Section 6 of the Evidence Act is an exception to the general rule whereunder the hearsay evidence
becomes admissible. But for bringing such hearsay evidence within the provisions of Section 6, what
is required to be established is that it must be almost contemporaneous with the acts and there
should not be an interval which would allow fabrication. The statements sought to be admitted,
therefore, as forming part of res gestae, must have been made contemporaneously with the acts or
immediately thereafter. The aforesaid rule as it is stated in Wigmores Evidence Act reads thus:
Under the present Exception [to hearsay] an utterance is by hypothesis, offered as an assertion to
evidence the fact asserted (for example that a car-brake was set or not set), and the only condition is
that it shall have been made spontaneously, i.e. as the natural effusion of a state of excitement. Now
this state of excitement may well continue to exist after the exciting fact has ended. The declaration,
therefore, may be admissible even though subsequent to the occurrence, provided it is near enough
in time to allow the assumption that the exciting influence continued.
Sarkar on Evidence (Fifteenth Edition) summarises the law relating to applicability of Section 6 of
the Evidence Act thus: 1. The declarations (oral or written must relate to the act which is in issue or
relevant thereto; they are not admissible merely because they accompany an act.
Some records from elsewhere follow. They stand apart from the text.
(* ===== verification/Lru.v ===== *)
(** * [cache/src/policy/lru.rs]: least recently used

    The policy is one [LruList] under a mutex; each method is one critical
    section.  Its contract is an instance of [PolicyLaws], [EvictsEnough] and
    [ExactCosts]; [evict] is characterised exactly by the shortest run of
    least recently used keys that frees enough. *)

From S2P Require Import Prelude Dll Arena LruList Policy.

Section Code.
Context {Index : Type} {A : Type → Type} `{EqDecision Index} `{!Arena Index A}.
Context {K : Type} `{Countable K}.

(** The policy's state: its list. *)
Definition LruPolicy : Type := LruList Index A K.
Implicit Types p : LruPolicy.

Definition new : LruPolicy := LruList.new.

Definition on_access (k : K) (_ : Z) p : option LruPolicy := move_to_front p k.

Definition on_admit (k : K) (c : Z) p : option (AdmissionDecision K * LruPolicy) :=
  p' ← push_front p k c; Some (Admit, p').

Definition on_remove (k : K) p : option LruPolicy := '(_, p') ← remove p k; Some p'.

Fixpoint evict_loop (fuel : nat) (cost_to_free : Z) (victims : list K)
    (total_cost_freed : Z) p : option (list K * Z * LruPolicy) :=
  if total_cost_freed <? cost_to_free then
    match fuel with
    | O => None
    | S fuel =>
        '(popped, p') ← pop_back p;
        match popped with
        | Some (key, cost) =>
            evict_loop fuel cost_to_free (victims ++ [key]) (total_cost_freed +w cost) p'
        | None => Some (victims, total_cost_freed, p')
        end
    end
  else Some (victims, total_cost_freed, p).

(** One pop per listed key, and one that finds the list empty. *)
Definition evict (cost_to_free : Z) p : option (list K * Z * LruPolicy) :=
  evict_loop (S (size (ll_lookup p))) cost_to_free [] 0 p.

Definition clear p : option LruPolicy := Some (LruList.clear p).

#[global] Instance policy : CachePolicy K LruPolicy := {
  Policy.on_access := on_access;
  Policy.uses_access_events _ := true;
  Policy.on_admit := on_admit;
  Policy.on_remove := on_remove;
  Policy.evict := evict;
  Policy.clear := clear;
}.
End Code.
Arguments LruPolicy : clear implicits.
Arguments LruPolicy Index A K {_ _}.

Section Proofs.
Context {Index : Type} {A : Type → Type} `{ArenaLaws Index A}.
Context {K : Type} `{Countable K}.
Implicit Types (p : LruPolicy Index A K) (xs : list (K * Z)).

Lemma lru_evict_loop_spec fuel need vs freed p xs :
  Repr p xs → (length xs < fuel)%nat → 0 ≤ freed → freed + costs xs < U64 →
  let '(V, R) := take_until (need - freed) (reverse xs) in
  ∃ p', evict_loop fuel need vs freed p = Some (vs ++ V.*1, freed + costs V, p') ∧
    Repr p' (reverse R).
Proof.
  revert vs freed p xs.
  induction fuel as [|fuel IH]; intros vs freed p xs HR Hf Hfr Hlt; [lia|].
  destruct xs as [|[k c] xs _] using rev_ind; simpl.
  - exists p. split; [|done]. rewrite app_nil_r, Z.add_0_r.
    destruct (Z.ltb_spec freed need); [|done]. by rewrite Repr_pop_back_nil.
  - rewrite reverse_snoc. simpl. destruct (Repr_costs _ _ HR) as [Hok _].
    apply costs_ok_snoc in Hok as [Hok Hc]. apply costs_nonneg in Hok as Hpos.
    rewrite costs_snoc in Hlt. rewrite length_app in Hf. simpl in Hf.
    destruct (Z.ltb_spec freed need), (Z.leb_spec (need - freed) 0); try lia.
    + destruct (Repr_pop_back p xs k c HR) as (p1&->&HR1). simpl.
      rewrite u64_add_small by lia. specialize (IH (vs ++ [k]) (freed + c) p1 xs HR1).
      replace (need - (freed + c)) with (need - freed - c) in IH by lia.
      destruct (take_until (need - freed - c) (reverse xs)) as [V R].
      destruct IH as (p2&->&HR2); [lia..|]. exists p2. split; [|done].
      by rewrite costs_cons, <- app_assoc, Z.add_assoc.
    + exists p. rewrite reverse_cons, reverse_involutive. split; [|done].
      by rewrite costs_nil, app_nil_r, Z.add_0_r.
Qed.

Lemma lru_evict_spec p xs need :
  Repr p xs →
  let '(V, R) := take_until need (reverse xs) in
  ∃ p', evict need p = Some (V.*1, costs V, p') ∧ Repr p' (reverse R).
Proof.
  intros HR. unfold evict. destruct HR as (es&Hw&->). rewrite (wf_size _ _ Hw).
  assert (HR : Repr p es.*2) by by exists es.
  destruct (Repr_costs _ _ HR) as [? ?].
  pose proof (lru_evict_loop_spec (S (length es)) need [] 0 p es.*2 HR) as Hl.
  rewrite Z.sub_0_r in Hl. destruct (take_until need (reverse es.*2)) as [V R].
  destruct Hl as (p'&->&?); [rewrite length_fmap; lia|lia|lia|]. eauto.
Qed.

#[global] Instance laws : PolicyLaws K (LruPolicy Index A K).
Proof.
  refine {| policy_wf p := ∃ xs, Repr p xs; tracked p := contents p |}.
  - intros p [xs HR]. rewrite (Repr_contents _ _ HR). by eapply Repr_fit.
  - intros p k c [xs HR] Hfit. rewrite (Repr_contents _ _ HR) in *. simpl. unfold on_access.
    destruct (list_to_map (M:=gmap K Z) xs !! k) as [c0|] eqn:E.
    + apply elem_of_list_to_map_2 in E as Hin.
      destruct (Repr_move_to_front p xs k c0 HR Hin) as (p'&->&HR').
      exists p'. split; [done|]. split; [by eexists|]. left.
      rewrite (Repr_contents _ _ HR'), remove_key_map. by apply insert_id.
    + apply not_elem_of_list_to_map_2 in E. rewrite (Repr_move_to_front_absent p xs) by done.
      exists p. split; [done|]. split; [by eexists|]. left. by apply Repr_contents.
  - intros p k c [xs HR] [Hc Hfit]. rewrite (Repr_contents _ _ HR) in *. simpl.
    unfold on_admit. rewrite msum_remove_key in Hfit by (by eapply Repr_NoDup).
    destruct (Repr_push_front p xs k c HR Hc Hfit) as (p'&->&HR').
    exists Admit, p', c. simpl. rewrite (Repr_contents _ _ HR'), remove_key_map, without_nil.
    split_and!; [done|by eexists|constructor|by intros v ?%elem_of_nil|by left|done].
  - intros p k [xs HR]. rewrite (Repr_contents _ _ HR). simpl. unfold on_remove.
    destruct (Repr_remove p xs k HR) as (p'&->&HR'). exists p'.
    rewrite (Repr_contents _ _ HR'), list_to_map_remove_key. split_and!; [done|by eexists|done].
  - intros p n [xs HR] Hn. rewrite (Repr_contents _ _ HR). simpl.
    pose proof (lru_evict_spec p xs n HR) as Hev. pose proof (take_until_app n (reverse xs)) as Happ.
    destruct (take_until n (reverse xs)) as [V R]. simpl in Happ. destruct Hev as (p'&->&HR').
    exists V.*1, (costs V), p'. rewrite (Repr_contents _ _ HR').
    split_and!; [done|by eexists|]. apply remove_part; [by eapply Repr_NoDup|].
    rewrite (reverse_Permutation R), Happ. symmetry. apply reverse_Permutation.
  - intros p [xs HR]. simpl. eexists. split; [done|]. split; [exists []; by eapply Repr_clear|].
    by rewrite (Repr_contents _ [] (Repr_clear _ _ HR)).
Defined.

#[global] Instance evicts_enough : EvictsEnough K (LruPolicy Index A K).
Proof.
  intros p n vs f p' [xs HR] Hn Hev. simpl in Hev.
  pose proof (lru_evict_spec p xs n HR) as Hs. pose proof (take_until_enough n (reverse xs)) as He.
  destruct (take_until n (reverse xs)) as [V R]. destruct Hs as (p1&Hev'&HR').
  rewrite Hev in Hev'. simplify_eq. simpl in *. rewrite (Repr_contents _ _ HR').
  destruct He as [?| ->]; [by left|by right].
Qed.

#[global] Instance exact_costs : ExactCosts K (LruPolicy Index A K).
Proof.
  intros p k c d p' [xs HR] [Hc Hfit] Hon. simpl in *. unfold on_admit in Hon.
  rewrite (Repr_contents _ _ HR) in *. rewrite msum_remove_key in Hfit by (by eapply Repr_NoDup).
  destruct (Repr_push_front p xs k c HR Hc Hfit) as (p1&Hp&HR'). rewrite Hp in Hon. simplify_eq/=.
  by rewrite (Repr_contents _ _ HR'), remove_key_map, without_nil.
Qed.
End Proofs.

(** on a policy that holds the keys [xs], most recently used first,
    [evict n] names exactly the shortest run of least recently used keys, the
    least recent first, whose costs add up to [n] (or every key), reports the
    sum of their costs, and keeps the others in order. *)
Theorem lru_evicts_least_recent {Index A} `{ArenaLaws Index A} {K} `{Countable K}
    (p : LruPolicy Index A K) (xs : list (K * Z)) (n : Z) :
  Repr p xs →
  ∃ kept victims p',
    xs = kept ++ reverse victims ∧
    evict n p = Some (victims.*1, costs victims, p') ∧ Repr p' kept ∧
    (n ≤ costs victims ∨ kept = []) ∧
    (∀ victims' v, victims = victims' ++ [v] → costs victims' < n).
Proof.
  intros HR. pose proof (lru_evict_spec p xs n HR) as Hs.
  pose proof (take_until_enough n (reverse xs)) as He.
  pose proof (take_until_minimal n (reverse xs)) as Hm.
  pose proof (take_until_app n (reverse xs)) as Ha.
  destruct (take_until n (reverse xs)) as [V R]. destruct Hs as (p'&Hev&HR'). simpl in *.
  exists (reverse R), V, p'. split; [|split; [done|split; [done|split]]].
  - rewrite <- reverse_app, Ha. by rewrite reverse_involutive.
  - destruct He as [?| ->]; [by left|by right].
  - intros V' v ->. by eapply Hm.
Qed.

Lemma lru_evicts_least_recent_witness :
  ∃ p, (p1 ← push_front (new (A:=counter_arena)) 1%nat 4; p2 ← push_front p1 2%nat 3;
        p3 ← push_front p2 3%nat 2; move_to_front p3 1%nat) = Some p ∧
    Repr p [(1%nat, 4); (3%nat, 2); (2%nat, 3)] ∧
    ∃ p', evict 4 p = Some ([2%nat; 3%nat], 5, p') ∧ Repr p' [(1%nat, 4)].
Proof.
  destruct (run_refines (A:=counter_arena)
    [OpPush 1%nat 4; OpPush 2%nat 3; OpPush 3%nat 2; OpMove 1%nat] new []) as (p&Hrun&HR).
  - apply Repr_new.
  - vm_compute. repeat split; discriminate.
  - exists p. split; [|split; [exact HR|]].
    + vm_compute in Hrun. injection Hrun as <-. reflexivity.
    + destruct (lru_evicts_least_recent p _ 4 HR) as (kept&V&p'&Hx&Hev&HR'&_).
      vm_compute in Hrun. injection Hrun as <-.
      vm_compute in Hev. injection Hev as Hv Hc Hp. subst p'.
      eexists. split; [reflexivity|].
      assert (kept = [(1%nat, 4)]) as ->; [|exact HR'].
      destruct V as [|[??] [|[??] [|]]]; try discriminate.
      change (spec_run _ _).2 with [(1%nat, 4); (3%nat, 2); (2%nat, 3)] in Hx.
      apply (f_equal length) in Hx as Hlen. rewrite length_app in Hlen. simpl in Hlen.
      destruct kept as [|x [|]]; simpl in *; try lia. by injection Hx as <- _.
Defined.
Moreover the
declarations must relate to and explain the fact they accompany, and not independent facts previous
or subsequent thereto unless such facts are part of a transaction which is continuous.
2. The declarations must be substantially contemporaneous with the fact and not merely the
narrative of a past.
3. The declaration and the act may be by the same person, or they may be by different persons, e.g.,
the declarations of the victim, assailant and bystanders. In conspiracy, riot &c.the declarations of all
concerned in the common object are admissible.
This Court in Gentela Vijayavardhan Rao and Another V. State of A.P. 1996 (6) SCC 241 considering
the law embodied in Section 6 of the Evidence Act held thus: The principle of law embodied in
Section 6 of the Evidence Act is usually known as the rule of res gestae recognised in English law.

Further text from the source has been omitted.